He goes on to explain that we currently live in a democratic world where viewers use many ecosystems because people have different preferences and interests.
“But betting is still in the very beginning. As latency comes close to zero, the betting business will grow, as everything in a sport becomes bettable. At Eleven, we are looking at that very closely and we have our own plans in that section.”
This ties into his view of the wider sports marketplace. He points to the likes of Amazon, who are tying sports rights and wider media rights into Prime through Prime Video.
“Our process is a little bit of reverse engineering,” he adds. “We start from the media rights in the media space, and then moved into live content, and actually created a transactional element around it. There is a massive potential there, and in the power of data. Data can become a transactional item.”

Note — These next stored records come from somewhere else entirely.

(** * crypto-stock-analyzer: data acquisition, indicators and signal scoring

    A shallow embedding of [src/crypto_data_fetcher.py] (class
    [CryptoDataFetcher]) and [src/technical_analyzer.py] (class
    [TechnicalAnalyzer]), and the properties of the specification that
    were checked against them; then of [src/data_fetcher.py] (class
    [StockDataFetcher]) and of the menus and displays of
    [crypto_analyzer.py] and [Stock_analyzer.py], with further
    properties read off the code.

    Conventions.
    - A Python [float] (and [numpy.float64]) is Rocq's primitive binary64
      [float]; [pd.isna] on such a value is [is_nan].
    - A Python [int] is [Z]; a [str] is a [string] of UTF-8 bytes.
    - A Python [dict] keyed by strings is a [gmap string _].
    - A pandas [DataFrame] of OHLCV rows is a list of [bar]s, a pandas
      [Series] of floats is a list of [float].
    - Code that can raise returns an [outcome]; code that also mutates an
      object threads that object explicitly. *)

From Stdlib Require Import ZArith QArith Qminmax Lqa Lia List String Ascii.
From Stdlib Require Import Floats.
From stdpp Require Import base gmap strings list sorting pretty.

Set Warnings "-inexact-float,-register-all".
#[local] Open Scope string_scope.
#[local] Open Scope Z_scope.

(** ** Python values shared by both classes *)

Inductive exn_kind :=
  | KeyError | IndexError | TypeError | ValueError | AttributeError
  | RequestException | OutOfBoundsDatetime | OverflowError.

(** An exception object; [exn_msg] is what [str(e)] returns. *)
Record exn := Exn { exn_kind_of : exn_kind; exn_msg : string }.

Inductive outcome (A : Type) :=
  | Ok (a : A)
  | Raise (e : exn).
Arguments Ok {A} a.
Arguments Raise {A} e.

(** One OHLCV row; [timestamp] is the index value in milliseconds. *)
Record bar := Bar {
  timestamp : Z;
  Open : float;
  High : float;
  Low : float;
  Close : float;
  Volume : float
}.

Definition DataFrame := list bar.
Definition Series := list float.

(** [df[col]] for one of the five value columns. *)
Definition column (col : bar → float) (df : DataFrame) : Series := map col df.

(** [s.iloc[i]] for an integer [i]; negative positions count from the end. *)
Definition iloc (s : Series) (i : Z) : outcome float :=
  let n := Z.of_nat (length s) in
  let j := if i <? 0 then n + i else i in
  if (0 <=? j) && (j <? n) then
    match s !! Z.to_nat j with
    | Some v => Ok v
    | None => Raise (Exn IndexError "single positional indexer is out-of-bounds")
    end
  else Raise (Exn IndexError "single positional indexer is out-of-bounds").

(** ** Fixed-point formatting of a float: [f"{x:.1f}"], [f"{x:.2f}"]

    CPython rounds the exact binary value to [d] decimals, ties to even, and
    keeps the sign of a negative value that rounds to zero. *)

Module PyFormat.

Definition round_half_even (num den : Z) : Z :=
  let q := num / den in
  let r := num mod den in
  if 2 * r <? den then q
  else if den <? 2 * r then q + 1
  else if Z.even q then q else q + 1.

(** The integer nearest to [m * 2^e * 10^d]. *)
Definition scaled (d : nat) (m : positive) (e : Z) : Z :=
  let x := Z.pos m * 10 ^ Z.of_nat d in
  if 0 <=? e then x * 2 ^ e else round_half_even x (2 ^ (- e)).

Fixpoint zero_pad (width : nat) (s : string) : string :=
  match width with
  | O => s
  | S w => if (String.length s <? S w)%nat then zero_pad w ("0" +:+ s) else s
  end.

Definition digits (d : nat) (n : Z) : string :=
  let p := 10 ^ Z.of_nat d in
  let int_part := pretty (Z.to_N (n / p)) in
  match d with
  | O => int_part
  | S _ => int_part +:+ "." +:+ zero_pad d (pretty (Z.to_N (n mod p)))
  end.

Definition sign_of (s : bool) : string := if s then "-" else "".

Definition format_fixed (d : nat) (x : float) : string :=
  match Prim2SF x with
  | S754_nan => "nan"
  | S754_infinity s => sign_of s +:+ "inf"
  | S754_zero s => sign_of s +:+ digits d 0
  | S754_finite s m e => sign_of s +:+ digits d (scaled d m e)
  end.

End PyFormat.

(** ** [TechnicalAnalyzer] *)

Module Analyzer.

(** The functions of the third-party [ta] package that the class calls,
    with the default windows the calls leave implicit.  They are taken as
    pure functions from input series to an output series. *)
Record TaLib := {
  sma_indicator : Series → Z → Series;
  ema_indicator : Series → Z → Series;
  macd : Series → Series;
  macd_signal : Series → Series;
  macd_diff : Series → Series;
  bollinger_hband : Series → Series;
  bollinger_mavg : Series → Series;
  bollinger_lband : Series → Series;
  bollinger_pband : Series → Series;
  bollinger_wband : Series → Series;
  psar_up : Series → Series → Series → Series;
  ichimoku_a : Series → Series → Series;
  ichimoku_b : Series → Series → Series;
  rsi : Series → Z → Series;
  stoch : Series → Series → Series → Series;
  stoch_signal : Series → Series → Series → Series;
  williams_r : Series → Series → Series → Series;
  cci : Series → Series → Series → Series;
  roc : Series → Z → Series;
  ultimate_oscillator : Series → Series → Series → Series;
  average_true_range : Series → Series → Series → Series;
  donchian_channel_hband : Series → Series → Series → Series;
  donchian_channel_lband : Series → Series → Series → Series;
  donchian_channel_mband : Series → Series → Series → Series;
  keltner_channel_hband : Series → Series → Series → Series;
  keltner_channel_lband : Series → Series → Series → Series;
  keltner_channel_mband : Series → Series → Series → Series;
  on_balance_volume : Series → Series → Series;
  acc_dist_index : Series → Series → Series → Series → Series;
  money_flow_index : Series → Series → Series → Series → Series;
  volume_weighted_average_price : Series → Series → Series → Series → Series;
  ease_of_movement : Series → Series → Series → Series
}.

He explains that around 40% of the potential market for sports in the world is from people who cannot afford a subscription or to buy the content they want to see, due to economic or rights restrictions.
“That is something we want to change. We want to attack that community, and we will do that with MyCujoo by offering a freemium model, opening up new verticals by offering a percentage of our content for free.”

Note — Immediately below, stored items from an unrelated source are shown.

(** * dora-drives: the obstacle location operator

    A shallow embedding of [operators/obstacle_location_op.py]: the operator
    object, its four event handlers and the numpy / scikit-learn calls they
    make, followed by the properties of the operator.

    The handlers are functions from the operator object and an event to an
    [outcome]: the status returned or the exception raised, the object as
    the handler left it, and the outputs sent.  The two helpers imported
    from [dora_utils] are parameters of the handlers.

    Numbers.  Finite floating-point values are modelled by the rationals they
    denote ([Q]); comparisons are then exact, arithmetic is exact (rounding is
    not modelled) and NaN / infinities are outside the model.  32-bit integers
    are [Z].  A transport buffer is modelled by its typed views, the byte
    encoding is not. *)

From Stdlib Require Import String List ZArith QArith Lia Bool Arith.
From Stdlib Require Import Permutation Sorted Lqa.
Import ListNotations.
Local Open Scope string_scope.
Local Open Scope list_scope.
Local Open Scope nat_scope.

(* ================================================================== *)
(** ** Python values and exceptions *)

Inductive exn : Type :=
| TypeError
| IndexError
| ValueError
| AttributeError.

Inductive result (A : Type) : Type :=
| Ok (a : A)
| Err (e : exn).
Arguments Ok {A} a.
Arguments Err {A} e.

Definition bind {A B : Type} (r : result A) (k : A -> result B) : result B :=
  match r with
  | Ok a => k a
  | Err e => Err e
  end.

Notation "x <- r ;; k" := (bind r (fun x => k))
  (at level 61, r at next level, right associativity).

Abbreviation vector := (list Q) (only parsing).
Abbreviation matrix := (list (list Q)) (only parsing).

(** The ndarray values that occur in the operator.  [Arr2 m] has one inner
    list per row.  [Empty3 m] is an array of shape (0, m, c): it has no
    element, and is what indexing an (m, c) array with the Python scalar
    [False] returns. *)
Inductive ndarray : Type :=
| Arr1 (v : vector)
| Arr2 (m : matrix)
| Empty3 (m : nat).

(** A field of the operator holds either the empty Python list [[]] that
    [__init__] stores, or an array. *)
Inductive held (A : Type) : Type :=
| PyList
| NdArray (a : A).
Arguments PyList {A}.
Arguments NdArray {A} a.

Definition len_ndarray (a : ndarray) : nat :=
  match a with
  | Arr1 v => length v
  | Arr2 m => length m
  | Empty3 _ => 0
  end.

Definition len {A : Type} (size : A -> nat) (h : held A) : nat :=
  match h with
  | PyList => 0
  | NdArray a => size a
  end.

(** [len] of a held 1-D array, or of a held 2-D array given by its rows. *)
Definition len_rows {A : Type} (h : held (list A)) : nat := len (@length A) h.

(* ================================================================== *)
(** ** numpy *)

Module np.

Definition Qltb (x y : Q) : bool := negb (Qle_bool y x).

In this model, Eleven will also offer premium content through a micro subscription or a pay-per-view model, with all of this powered by the tech stack the company inherits with its acquisition of MyCujoo.
“The tech stack we’ve bought can evolve to become a very interesting technology for premium,” adds Vicente. “Premium has more constraints today than longtail, even thought there are constraints there.
“MyCujoo broadcasts primarily from low-bandwidth, exceptionally low connectivity [areas] in the most remote locations on the planet. And the production is done simply using a mobile, which is something very specific to the technology we have bought.
“The ingestion rate is low, so you can download video with the lowest weight possible while keeping a high quality and low latency. So, the potential to evolve that for a premium model is there.”
He acknowledges that premium models can be more complex. But in some markets, such as Myanmar and Thailand, MyCujoo can strike partnerships locally to underpin a premium sports offering.
“There’s not a model that fits all content,” adds Presa. “We want to provide most of the content we offer for free to the consumer, and monetise it through advertising, sponsorship and other means.
“But the great thing about owning the technology is you can monetise the content in more ways while offering it for free. That approach varies from competition to competition.”
This can range from revenue sharing models with industry bodies such as football federations, to agreements with betting companies. During its five-year stint prior to the acquisition, the company has not paid for rights for any of the 300 competitions it has broadcast, instead relying on those revenue sharing models with rights holders.
But the deal itself opens up a range of opportunities for Eleven.
Vicente concludes: “This is a milestone moment in the Eleven journey. Over the next few months we will become the home for sports democratisation – premium, professional, semi-professional, amateur, long-tail, new-tail, real and virtual. Our platform will provide access for every sport, athlete, player, content creator and fan. More than ever we stand ‘By the Fans. For the Fans’.”